• THE INPUT
╭──
(* ===== verification/TripHistory.v ===== *)
(** The contract of the two stores of versions and drafts: on tables whose
    columns agree with their records both do what one specification says. *)

From S2P Require Import Prelude PyData TripSchema OrderedDict AmapModels PlanReports ToolModels AgentState TripVersions SessionStore TripDrafts.
From Stdlib Require Import ZArith QArith Lia String Sorted.
From stdpp Require Import base tactics option list gmap strings.

Open Scope string_scope.
Open Scope Z_scope.

(** ** Tables as records *)

Definition versions_of (db : VersionDb) : gmap string TripPlanVersion := vw_version_json <$> vd_versions db.
Definition drafts_of (db : VersionDb) : gmap string TripDraft := dw_draft_json <$> vd_drafts db.

Record columns_ok (db : VersionDb) : Prop := {
  co_versions : ∀ id r, vd_versions db !! id = Some r →
    r = row_of_version (vw_version_json r) ∧ tv_version_id (vw_version_json r) = id;
  co_drafts : ∀ id r, vd_drafts db !! id = Some r →
    r = row_of_draft (dw_draft_json r) ∧ dr_draft_id (dw_draft_json r) = id
}.

(** No other version of the session has the number. *)
Definition number_free (id sid : string) (number : Z) (db : VersionDb) : Prop :=
  ∀ i v, versions_of db !! i = Some v → tv_session_id v = sid → tv_version_number v = number → i = id.

Definition at_most_one_confirmed (db : VersionDb) : Prop :=
  ∀ i j v w, versions_of db !! i = Some v → versions_of db !! j = Some w → tv_session_id v = tv_session_id w →
    tv_status v = version_confirmed → tv_status w = version_confirmed → i = j.

Lemma versions_of_lookup db id v :
  versions_of db !! id = Some v ↔ ∃ r, vd_versions db !! id = Some r ∧ vw_version_json r = v.
Proof. unfold versions_of. rewrite lookup_fmap, fmap_Some. naive_solver. Qed.

Lemma drafts_of_lookup db id d :
  drafts_of db !! id = Some d ↔ ∃ r, vd_drafts db !! id = Some r ∧ dw_draft_json r = d.
Proof. unfold drafts_of. rewrite lookup_fmap, fmap_Some. naive_solver. Qed.

Lemma version_row db id v :
  columns_ok db → versions_of db !! id = Some v → vd_versions db !! id = Some (row_of_version v) ∧ tv_version_id v = id.
Proof.
  intros [Hv _] (r & Hr & <-)%versions_of_lookup. destruct (Hv id r Hr) as [He Hi]. split; [|done]. by rewrite <- He.
Qed.

Lemma draft_row db id d :
  columns_ok db → drafts_of db !! id = Some d → vd_drafts db !! id = Some (row_of_draft d) ∧ dr_draft_id d = id.
Proof.
  intros [_ Hd] (r & Hr & <-)%drafts_of_lookup. destruct (Hd id r Hr) as [He Hi]. split; [|done]. by rewrite <- He.
Qed.

Lemma version_id_of db id v : columns_ok db → versions_of db !! id = Some v → tv_version_id v = id.
Proof. intros Hc Hv. by destruct (version_row db id v Hc Hv). Qed.

Lemma versions_of_set id r db : versions_of (set_version_row id r db) = <[id := vw_version_json r]> (versions_of db).
Proof. unfold versions_of, set_version_row. cbn [vd_versions]. by rewrite fmap_insert. Qed.
Lemma drafts_of_set id r db : drafts_of (set_draft_row id r db) = <[id := dw_draft_json r]> (drafts_of db).
Proof. unfold drafts_of, set_draft_row. cbn [vd_drafts]. by rewrite fmap_insert. Qed.
Lemma drafts_of_set_version id r db : drafts_of (set_version_row id r db) = drafts_of db.
Proof. done. Qed.
Lemma versions_of_set_draft id r db : versions_of (set_draft_row id r db) = versions_of db.
Proof. done. Qed.

Lemma columns_ok_version v db : columns_ok db → columns_ok (set_version_row (tv_version_id v) (row_of_version v) db).
Proof.
  intros [Hv Hd]. split; [|done]. intros id r. unfold set_version_row. cbn [vd_versions].
  rewrite lookup_insert_Some. intros [[<- <-]|[_ Hr]]; [done|by apply Hv].
Qed.
Lemma columns_ok_draft d db : columns_ok db → columns_ok (set_draft_row (dr_draft_id d) (row_of_draft d) db).
Proof.
  intros [Hv Hd]. split; [done|]. intros id r. unfold set_draft_row. cbn [vd_drafts].
  rewrite lookup_insert_Some. intros [[<- <-]|[_ Hr]]; [done|by apply Hd].
Qed.

(** ** Reading *)

Lemma elem_session_rows sid db id r :
  (id, r) ∈ session_rows sid db ↔ vd_versions db !! id = Some r ∧ vw_session_id r = sid.
Proof. unfold session_rows. rewrite list_elem_of_filter, elem_of_map_to_list. cbn. naive_solver. Qed.

Lemma number_owner_none db id sid number :
  columns_ok db → number_owner id sid number db = None ↔ number_free id sid number db.
Proof.
  intros Hc. unfold number_owner, number_free. split.
  - intros Hf i v Hv Hs Hn. destruct (version_row db i v Hc Hv) as [Hr Hi].
    destruct (decide (i = id)) as [?|Hne]; [done|]. exfalso.
    pose proof (find_none _ _ Hf (i, row_of_version v)) as Hno. cbn in Hno.
    rewrite Hn, Z.eqb_refl, andb_true_r, negb_false_iff, String.eqb_eq in Hno.
    apply Hne, Hno, list_elem_of_In, elem_session_rows. by rewrite Hr.
  - intros H. destruct (find _ _) as [[i r]|] eqn:E; [|done]. apply find_some in E as [Hin Ht].
    apply list_elem_of_In, elem_session_rows in Hin as [Hr Hs]. cbn in Ht.
    rewrite andb_true_iff, negb_true_iff, Z.eqb_eq in Ht. destruct Ht as [Hne Hn].
    apply String.eqb_neq in Hne. destruct Hne. destruct (co_versions db Hc i r Hr) as [He _].
    apply (H i (vw_version_json r)); [apply versions_of_lookup; eauto| |];
      rewrite He in Hs, Hn; done.
Qed.

Lemma newer_total a b : newer_version a b = true ∨ newer_version b a = true.
Proof. unfold newer_version. rewrite !Z.leb_le. lia. Qed.
Lemma newer_trans a b c : newer_version a b = true → newer_version b c = true → newer_version a c = true.
Proof. unfold newer_version. rewrite !Z.leb_le. lia. Qed.

Lemma confirmed_lookup db sid v :
  columns_ok db → at_most_one_confirmed db →
  vw_version_json <$> confirmed_row sid db = Some v ↔
  (∃ id, versions_of db !! id = Some v) ∧ tv_session_id v = sid ∧ tv_status v = version_confirmed.
Proof.
  intros Hc Hone. unfold confirmed_row. set (l := filter _ _). split.
  - intros Hv. apply fmap_Some in Hv as (r & Hr & ->). apply fmap_Some in Hr as ([id r'] & Hh & ->). cbn.
    apply (py_sorted_head newer_version newer_total newer_trans) in Hh as [Hin _].
    apply list_elem_of_filter in Hin as [Hs Hin]. apply elem_session_rows in Hin as [Hr Hsid]. cbn in Hs.
    destruct (co_versions db Hc id r' Hr) as [He _]. rewrite He in Hs, Hsid. cbn in Hs, Hsid.
    split; [|done]. exists id. apply versions_of_lookup. eauto.
  - intros ((id & Hv) & Hsid & Hs). destruct (version_row db id v Hc Hv) as [Hr Hi].
    assert (Hin : (id, row_of_version v) ∈ l).
    { apply list_elem_of_filter. split; [done|]. by apply elem_session_rows. }
    destruct (head (newest_first l)) as [[j r]|] eqn:Hh.
    + pose proof Hh as Hh'. apply (py_sorted_head newer_version newer_total newer_trans) in Hh' as [Hj _].
      apply list_elem_of_filter in Hj as [Hsj Hj]. apply elem_session_rows in Hj as [Hrj Hsidj]. cbn in Hsj.
      destruct (co_versions db Hc j r Hrj) as [He _].
      assert (Hj : versions_of db !! j = Some (vw_version_json r)) by (apply versions_of_lookup; eauto).
      assert (j = id) as ->.
      { rewrite He in Hsj, Hsidj. cbn in Hsj, Hsidj. apply (Hone j id _ _ Hj Hv); congruence. }
      cbn. congruence.
    + destruct (newest_first l) eqn:E; [|done]. pose proof (py_sorted_perm newer_version l) as Hp.
      unfold newest_first in E. rewrite E in Hp. apply Permutation_nil in Hp. rewrite Hp in Hin. set_solver.
Qed.

Lemma max_version_bound l id r : (id, r) ∈ l → vw_version_number r <= max_version_number l.
Proof.
  destruct l as [|x l]; [set_solver|]. cbn [max_version_number]. intros Hin.
  assert (H : ∀ z, z <= foldr (fun r n => Z.max (vw_version_number r.2) n) z l
                   ∧ ∀ y, y ∈ l → vw_version_number y.2 <= foldr (fun r n => Z.max (vw_version_number r.2) n) z l).
  { clear Hin. induction l as [|y l IH]; intros z; cbn; [split; [lia|set_solver]|]. destruct (IH z) as [H1 H2].
    split; [lia|]. intros y' [->|Hy]%elem_of_cons; [lia|]. specialize (H2 y' Hy). lia. }
  apply elem_of_cons in Hin as [<-|Hin]; [apply H|]. by apply (proj2 (H _) (id, r)).
Qed.

Lemma next_number_above db sid id v :
  columns_ok db → versions_of db !! id = Some v → tv_session_id v = sid →
  tv_version_number v < max_version_number (session_rows sid db) + 1.
Proof.
  intros Hc Hv Hs. destruct (version_row db id v Hc Hv) as [Hr _].
  assert (Hin : (id, row_of_version v) ∈ session_rows sid db) by by apply elem_session_rows.
  apply max_version_bound in Hin. cbn in Hin. lia.
Qed.
Lemma create_wf share_id job_id draft :
  draft_ok draft = true → sd_shares db !! share_id = None → sd_jobs db !! job_id = None →
  (∀ k r, sd_shares db !! k = Some r →
     of_author_session (pd_author_user_id draft) (pd_source_session_id draft) r = false) →
  shares_wf t (set_job (new_job job_id share_id UPSERT 1 t) (set_share (new_record share_id draft t) db)).
Proof.
  intros Hd Hs Hf Hslot. set (nj := new_job job_id share_id UPSERT 1 t).
  assert (Hnone : ∀ k j, sd_jobs db !! k = Some j → jb_share_id j ≠ share_id).
  { intros k j Hj He. destruct (jw_share _ _ _ (wf_jobs _ _ Hwf _ _ Hj)) as (r & H1 & _). congruence. }
  assert (E : set_job nj (set_share (new_record share_id draft t) db)
    = mkShareDb (<[share_id := new_record share_id draft t]> (sd_shares db))
        (with_job (Some nj) (id <$> sd_jobs db)) (sd_likes db)).
  { unfold set_job, set_share. cbn. by rewrite map_fmap_id. }
  rewrite E. refine (guide_change_wf t0 t db share_id _ _ _ _ Hwf Ht _). split; try done.
  - intros r0. by rewrite Hs.
  - intros _ k r Hr He. specialize (Hslot _ _ Hr). apply not_true_iff_false in Hslot.
    by apply Hslot, of_author_session_iff.
  - intros k j Hj He. by destruct (Hnone _ _ Hj).
  - exists t. done.
  - split; [by left|]. split; [done|]. exists job_id, nj. cbn. rewrite lookup_insert_eq. done.
  - intros j [= <-]. split; try done.
    intros k j Hj. apply not_true_iff_false. rewrite of_version_iff. intros (He & _). by destruct (Hnone _ _ Hj).
  - cbn. symmetry. apply Z2Nat.inj; [lia..|]. rewrite Nat2Z.id. apply map_size_empty_iff, map_empty.
    intros [s u]. apply option_eq. intros d. rewrite map_lookup_filter_Some. cbn.
    split; [|done]. intros [Hl ->]. destruct (wf_likes _ _ Hwf share_id u) as (r & H1 & _); [eauto|congruence].
  - intros u Hu. destruct (wf_likes _ _ Hwf _ _ Hu) as (r & H1 & _). congruence.
Qed.

(** Liking: the count follows the table. *)
Lemma likes_change_wf s row n likes' :
  sd_shares db !! s = Some row → likes_off s (sd_likes db) likes' →
  n = Z.of_nat (size (filter (fun e : string * string * datetime => e.1.1 = s) likes')) →
  (∀ u, is_Some (likes' !! (s, u)) → pd_author_user_id (sg_draft row) ≠ u) →
  shares_wf t (mkShareDb (<[s := row <| sg_like_count := n |>]> (sd_shares db)) (sd_jobs db) likes').
Proof.
  intros Hr Hoff Hn Hu. destruct (wf_shares _ _ Hwf _ _ Hr) as [K D V S (p & Hpp & Hpt & Hpi) L].
  assert (E : mkShareDb (<[s := row <| sg_like_count := n |>]> (sd_shares db)) (sd_jobs db) likes'
    = mkShareDb (<[s := row <| sg_like_count := n |>]> (sd_shares db))
        (with_job None (id <$> sd_jobs db)) likes') by (cbn; by rewrite map_fmap_id).
  rewrite E. refine (guide_change_wf t0 t db s _ _ _ _ Hwf Ht _). split; try done.
  - intros r0. rewrite Hr. intros [= <-]. split; [cbn; lia|done].
  - congruence.
  - intros k j Hj Hs Ho Hv. destruct (jw_share _ _ _ (wf_jobs _ _ Hwf _ _ Hj)) as (r1 & H1 & _ & H3).
    rewrite Hs, Hr in H1. injection H1 as <-. by apply H3.
  - exists p. cbn. split; [done|]. split; [lia|done].
  - cbn. rewrite map_fmap_id. exact S.
Qed.
End Preserve.

Lemma share_step_wf actor t0 t db db' :
  shares_wf t0 db → t0 <= t → share_step actor t db db' → shares_wf t db'.
Proof.
  intros Hwf Ht Hs. destruct Hs.
  - by eapply shares_wf_later.
  - by eapply create_wf.
  - by eapply stage_wf.
  - by eapply withdraw_wf.
  - by eapply job_step_wf.
  - by eapply complete_wf.
  - by eapply fail_wf.
  - by eapply expire_wf.
  - by eapply requeue_wf.
  - assert (Hrow := wf_shares _ _ Hwf _ _ H). eapply likes_change_wf; try done.
    + intros s' u Hne. rewrite lookup_insert_ne; [done|congruence].
    + rewrite map_filter_insert_True by done. rewrite map_size_insert_None.
      * rewrite (sw_likes _ _ _ _ Hrow). lia.
      * apply map_lookup_filter_None. by left.
    + intros u. destruct (decide (u = user_id)) as [->|Hne]; [done|].
      rewrite lookup_insert_ne by congruence. intros Hu. destruct (wf_likes _ _ Hwf _ _ Hu) as (r & H3 & H4). congruence.
  - assert (Hrow := wf_shares _ _ Hwf _ _ H). destruct H0 as [d Hd]. eapply likes_change_wf; try done.
    + intros s' u Hne. rewrite lookup_delete_ne; [done|congruence].
    + rewrite (sw_likes _ _ _ _ Hrow).
      set (F := filter (fun e : string * string * datetime => e.1.1 = share_id) (sd_likes db)).
      assert (HF : F !! (share_id, user_id) = Some d) by (by apply map_lookup_filter_Some).
      rewrite map_filter_delete. fold F. rewrite map_size_delete_Some by eauto.
      assert (size F ≠ 0%nat) by (intros E%map_size_empty_iff; by rewrite E in HF).
      destruct (Z.ltb_spec 0 (Z.of_nat (size F))); lia.
    + intros u Hu. assert (is_Some (sd_likes db !! (share_id, u))) as Hu'.
      { destruct Hu as [x Hx]. apply lookup_delete_Some in Hx as [_ Hx]. eauto. }
      destruct (wf_likes _ _ Hwf _ _ Hu') as (r & H3 & H4). congruence.
Qed.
╰──
Looking only at the entries, count the lines that contain the word "Prop", then state that count and nothing else.

• REPLY
3